Binche est une petite ville de la province du Hainaut, en Belgique, à cinq heures de Paris. Elle est pittoresquement enfouie dans la verdure que domine le beffroi en poire de son Hôtel de Ville. C'était autrefois, comme tout ce pays-là, une ville espagnole. On retrouve le type andalou parmi les Flamandes. La conquête de l'Amérique par l'Espagne fut un événement si considérable, qu'on le fête encore. La tradition à duré dans tout le Nord: elle commence seulement à disparaître un peu par tout, excepté à Binche.
A Valenciennes on ne célèbre plus que tous les dix ou vingt ans la somptueuse cérémonie des Incas.
A Binche, chaque année, au carnaval, on fête toujours les Gilles. 
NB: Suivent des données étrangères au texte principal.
Lemma created_users_can_log_in_witness :
  ∃ a', create_user (H := clear_argon) no_text String.eqb "salt" user_line (mkAccounts 8 {[1 := "acme"]} ∅)
          = Returned (Ok (8, a')) ∧
    is_ok (login (H := bits_jwt) (H0 := clear_argon) String.eqb sample_keys (Ok a') 0 (mkLogin "a@b.c" "pw")) = true.
Proof.
  destruct (create_user (H := clear_argon) no_text String.eqb "salt" user_line (mkAccounts 8 {[1 := "acme"]} ∅))
    as [[[id a']|]|] eqn:Hc; [|by vm_compute in Hc..].
  destruct (created_users_can_log_in (H := bits_jwt) (H0 := clear_argon) no_text String.eqb String.eqb_refl String.eqb_sym eqb_chain
    sample_keys 0 "salt" user_line (mkUserArgs (Some 1) (Some "a@b.c") "admin" (Some "pw")) (mkAccounts 8 {[1 := "acme"]} ∅) id a')
    as (u & email & pw & org & Hem & Hpw & Horg & Hu & Hid & Hrole & Hod & Hl).
  - split; intros *; cbn; rewrite lookup_empty; done.
  - reflexivity.
  - exact Hc.
  - injection Hem as <-. injection Hpw as <-. injection Horg as <-.
    assert (id = 8) as -> by (vm_compute in Hc; by injection Hc).
    exists a'. split; [done|]. rewrite Hl. cbn in Hod. rewrite lookup_empty in Hod. injection Hod as _ Hd.
    by rewrite Hd.
Defined.

(** An address that has an account keeps its organization: here the command
    names organization 2, and the account of organization 1 becomes an
    administrator. *)
Lemma conflicting_address_keeps_its_organization :
  ∃ a' u, create_user (H := clear_argon) no_text String.eqb "salt"
      ["--org"; "2"; "--email"; "a@b.c"; "--role"; "admin"; "--password"; "new"] sample_accounts = Returned (Ok (7, a')) ∧
    users a' !! 7 = Some u ∧ u_org_id u = 1 ∧ u_role u = "admin".
Proof. eexists _, _. split; [vm_compute; reflexivity|]. split; [vm_compute; reflexivity|]. by vm_compute. Qed.
(* ===== verification/Tenancy.v ===== *)
(** * Organizations in the shared database

    Every row belongs to one organization, by its [org_id] column or through
    the row it hangs on.  The tables seen as one, the references between their
    rows (the foreign keys of [apps/api/migrations]), and three relations on
    databases: [db_wf], the shape every transaction keeps; [lawful], what all
    transactions may do; [tenant], what a request of one organization may do.

    [db_wf] and [lawful] are a rely and a guarantee: a handler's steps are
    [tenant] steps while all other transactions are [lawful], and [tenant]
    steps are [lawful]. *)
From S2P Require Import Prelude RustStr Json Error LicenseFile Db World Sources Jobs RuleTypes Templates Secrets Schedules Batches Specs.

(** ** One view of all tables *)

(** The tables whose rows a request may add or change. *)
Inductive Table : Type :=
  | TJob | TTemplate | TConnector | TSource | TSchedule | TRun | TSecret | TBatch | TStage | TSpec | TLlm.
#[global] Instance Table_eq_dec : EqDecision Table.
Proof. solve_decision. Defined.

Inductive Row : Type :=
  | RJob (r : JobRow) | RTemplate (r : RuleTemplateRow) | RConnector (r : ConnectorRow)
  | RSource (r : SourceRow) | RSchedule (r : ScheduleRow) | RRun (r : ScheduleRun)
  | RSecret (r : SecretRow) | RBatch (r : BatchRow) | RStage (r : BatchStageRow)
  | RSpec (r : SpecRow) | RLlm (r : LlmConfig).

Definition row (t : Table) (id : Z) (d : Db) : option Row :=
  match t with
  | TJob => RJob <$> jobs d !! id
  | TTemplate => RTemplate <$> rule_templates d !! id
  | TConnector => RConnector <$> connectors d !! id
  | TSource => RSource <$> sources d !! id
  | TSchedule => RSchedule <$> schedules d !! id
  | TRun => RRun <$> schedule_runs d !! id
  | TSecret => RSecret <$> secrets d !! id
  | TBatch => RBatch <$> batches d !! id
  | TStage => RStage <$> batch_stages d !! id
  | TSpec => RSpec <$> openapi_specs d !! id
  | TLlm => RLlm <$> org_llm_configs d !! id
  end.
(* ===== verification/TenancyRules.v ===== *)
(** * Every handler keeps to its tenant

    A program logic over the steps of [Tenancy] for handlers of all state
    types, and its judgement for each handler: while the other transactions
    are lawful, the handler's own steps stay in the caller's organization. *)
From S2P Require Import Prelude RustStr Json Error LicenseFile LicenseIO Db World Sources Jobs RuleTypes Templates Secrets Schedules Batches Net Files Specs MasterKey Suggest LicenseRoutes Tenancy.
From Stdlib Require Import Ascii.

(** States with a database in them. *)
Class HasWorld (S : Type) : Type := world : S → World.
#[export] Instance world_World : HasWorld World := id.
#[export] Instance world_Net : HasWorld Net := net_world.
#[export] Instance world_Node : HasWorld Node := n_world.

(** Assertions that the lawful steps of others keep. *)
Class Stable (P : Db → Prop) : Prop := stable : ∀ d d', keeps d d' → P d → P d'.
#[export] Instance stable_const (P : Prop) : Stable (λ _, P).
Proof. by intros d d' _. Qed.
#[export] Instance stable_and P Q : Stable P → Stable Q → Stable (λ d, P d ∧ Q d).
Proof. intros HP HQ d d' Hk [Hp Hq]. split; [by eapply HP|by eapply HQ]. Qed.
#[export] Instance stable_all {A} (P : A → Db → Prop) : (∀ a, Stable (P a)) → Stable (λ d, ∀ a, P a d).
Proof. intros HP d d' Hk Hp a. by eapply HP. Qed.
#[export] Instance stable_impl (P : Prop) Q : Stable Q → Stable (λ d, P → Q d).
Proof. intros HQ d d' Hk Hq Hp. eapply HQ; [exact Hk|by apply Hq]. Qed.
#[export] Instance stable_mine o t id : TCEq (sequenced t) true → Stable (mine o t id).
Proof. intros Ht%TCEq_eq d d' Hk. by apply mine_keeps. Qed.

(** A step within the caller's organization, from a well-formed database. *)
Definition tenant_step (c : Claims) (d d' : Db) : Prop :=
  db_wf d ∧ db_wf d' ∧ keeps d d' ∧ isolated c d d'.

(** What is known after a run: the handler's own steps, and that the database
    is still well formed. *)
(** With no other transaction, the database moves by the run's own steps. *)
Definition alone (R : Db → Db → Prop) (w w' : World) : Prop :=
  w_turns w = [] → w_turns w' = [] ∧ rtc R (w_db w) (w_db w').

Lemma alone_trans R w1 w2 w3 : alone R w1 w2 → alone R w2 w3 → alone R w1 w3.
Proof. intros H1 H2 Ht. destruct (H1 Ht) as [Ht2 Hr]. destruct (H2 Ht2) as [? Hr']. split; [done|by etrans]. Qed.

Definition landed (c : Claims) (w w' : World) : Prop :=
  turns_in lawful w' ∧ db_wf (w_db w') ∧ did (tenant_step c) w w' ∧ keeps (w_db w) (w_db w') ∧
  alone (tenant_step c) w w'.

Definition within {S E A} `{HasWorld S} (c : Claims) (P : Db → Prop) (m : stM S E A) (Q : A → Db → Prop) : Prop :=
  ∀ s, turns_in lawful (world s) → db_wf (w_db (world s)) → P (w_db (world s)) →
    wp m (λ r s', landed c (world s) (world s') ∧ ∀ a, r = Ok a → Q a (w_db (world s'))) s.

Lemma landed_refl c w : turns_in lawful w → db_wf (w_db w) → landed c w w.
Proof. intros Ht Hd. split_and!; [done|done|apply did_refl|reflexivity|by intros ?]. Qed.
(* ===== verification/Interference.v ===== *)
(** * What one organization can tell of the others

    Two databases with the same rows of an organization answer its reading
    requests alike.  With the isolation of the handlers' steps: what an
    organization reads does not depend on the requests of the others. *)
From S2P Require Import Prelude RustStr Json Error License LicenseFile LicenseIO Db World Sources JobSource Jobs RuleTypes Templates Secrets Schedules Batches Sampling SampleCsv SampleXml Net Files Specs MasterKey Suggest DryRun LicenseRoutes Sessions Router Tenancy TenancyRules Api Traces ApiRules.
From Stdlib Require Import Ascii Sorting.Sorted.

(** ** Views *)

(** The rows of [o] are the same, and so is what the engine wrote. *)
Definition same_view (o : Z) (d d' : Db) : Prop :=
  (∀ t id, org_at t id d = Some o ∨ org_at t id d' = Some o → stays_put t id d d') ∧
  job_rows d' = job_rows d ∧ job_row_steps d' = job_row_steps d.

#[global] Instance same_view_equivalence o : Equivalence (same_view o).
Proof.
  split.
  - intros d. by split_and!.
  - intros d d' (Hv & Hr & Hs). split_and!; [|done..]. intros t id Ho.
    destruct (Hv t id) as [? ?]; [tauto|]. by split.
  - intros d1 d2 d3 (Hv & Hr & Hs) (Hv' & Hr' & Hs'). split_and!; [|congruence..]. intros t id [Ho|Ho].
    + destruct (Hv t id (or_introl Ho)) as [? Hat]. destruct (Hv' t id) as [? ?]; [left; congruence|].
      split; congruence.
    + destruct (Hv' t id (or_intror Ho)) as [? Hat]. destruct (Hv t id) as [? ?]; [right; congruence|].
      split; congruence.
Qed.

Lemma foreign_view c o d d' : org c ≠ o → tenant_step c d d' → same_view o d d'.
Proof.
  intros Hne (_ & _ & _ & Hi & Hr & Hs & _). split_and!; [|done..]. intros t id Ho. by eapply Hi; [exact (not_eq_sym Hne)|].
Qed.

(** ** Selections of an organization's rows *)

Lemma by_id_ordered {A} (m : gmap Z A) : StronglySorted key_le (by_id m).
Proof.
  apply StronglySorted_merge_sort; [intros x y z; unfold key_le; lia|].
  intros x y. unfold key_le. destruct (Z.le_ge_cases x.1 y.1); [by left|right; lia].
Qed.

Lemma by_id_nodup {A} (m : gmap Z A) : NoDup (by_id m).
Proof. unfold by_id. rewrite merge_sort_Permutation. apply NoDup_map_to_list. Qed.

Lemma filter_sorted {A} (R : A → A → Prop) (p : A → bool) l : StronglySorted R l → StronglySorted R (List.filter p l).
Proof.
  induction 1 as [|x l _ IH Hx]; cbn; [constructor|]. destruct (p x); [|done]. constructor; [done|].
  apply list.Forall_forall. intros y Hy. apply list_elem_of_In, filter_In in Hy as [Hy _].
  rewrite list.Forall_forall in Hx. by apply Hx, list_elem_of_In.
Qed.

Section Agree.
Context {A : Type} (p : A → bool) (m m' : gmap Z A).
Context (Hagree : ∀ k a, p a = true → (m !! k = Some a ↔ m' !! k = Some a)).

Lemma filter_by_id : List.filter (λ kv, p kv.2) (by_id m) = List.filter (λ kv, p kv.2) (by_id m').
Proof.
  apply (StronglySorted_unique_strong key_le).
  - intros [k a] [k' a'] Hin Hin' Hle Hle'. apply list_elem_of_In, filter_In in Hin as [Hin Hp], Hin' as [Hin' Hp'].
    apply list_elem_of_In, by_id_elem in Hin, Hin'. unfold key_le in *. cbn in *. assert (k' = k) as -> by lia.
    apply Hagree in Hin; [|done]. congruence.
  - apply filter_sorted, by_id_ordered.
  - apply filter_sorted, by_id_ordered.
  - apply NoDup_Permutation; [apply NoDup_ListNoDup, List.NoDup_filter, NoDup_ListNoDup, by_id_nodup..|].
    intros [k a]. rewrite !list_elem_of_In, !filter_In, <- !list_elem_of_In, !by_id_elem. cbn.
    split; intros [Hk Hp]; (split; [by apply Hagree|done]).
Qed.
Il y a ce jour-là grande affluence, trains spéciaux, fort excitement dans tout le pays. On vient de Bruxelles, de Lille, de Cambrai, de Mons. C'est un événement régional. Dès le lundi le programme des festivités annonce le parcours de nombreuses sociétés masquées. Le Mardi-Gras c'est le jour des Gilles, et c'est le plus bruyant, le plus sémillant, le plus fou des cortèges.
Tu diras à l'origine de cette coutume ? Par son costume, le Gille est vêtu comme un chef indien d'Amérique. Son nom pourtant désigne quelque paysan de la farce italienne. Le programme l'associe à ses pairs, Gilles, Paysans et Pierrots. Il y a eu assurément fusion et confusions. Des Caciques et des Incas ont dû s'ajouter et se mêler aux théories bucoliques préexistantes.
On conte dans le pays que cet usage viendrait de Marie de Hongrie, gouvernante espagnole, qui résidait au château de Mariemont. Elle fit célébrer par des fêtes et des cortèges la nouvelle de la conquête du Pérou et des victoires de Pizarre. La plupart des courtisans s'était déguisés en Incas. Mariemont est près de Binche. Les Binchoux ont poétisé et gardent encore cette tradition.
On appelait Gille le pitre ou bouffon des charlatans. L'imbécile des comédies s'appelait Gille aussi. "Faire Gille", c'était lever le pied, s'enfuir. Ménage assure que c'était une corruption de faire l'agile. On en serait quasi convaincu si l'on allait à Binche. Les Binchois ou Binchoux ont dans le pays cette double réputation d'agilité et de niaiserie, qu'ils partagent dans l'histoire avec Pontoise et la Boétie. Nous disons: "A Chaillot!" Ils disent: "J'vas vô mener à Binche!"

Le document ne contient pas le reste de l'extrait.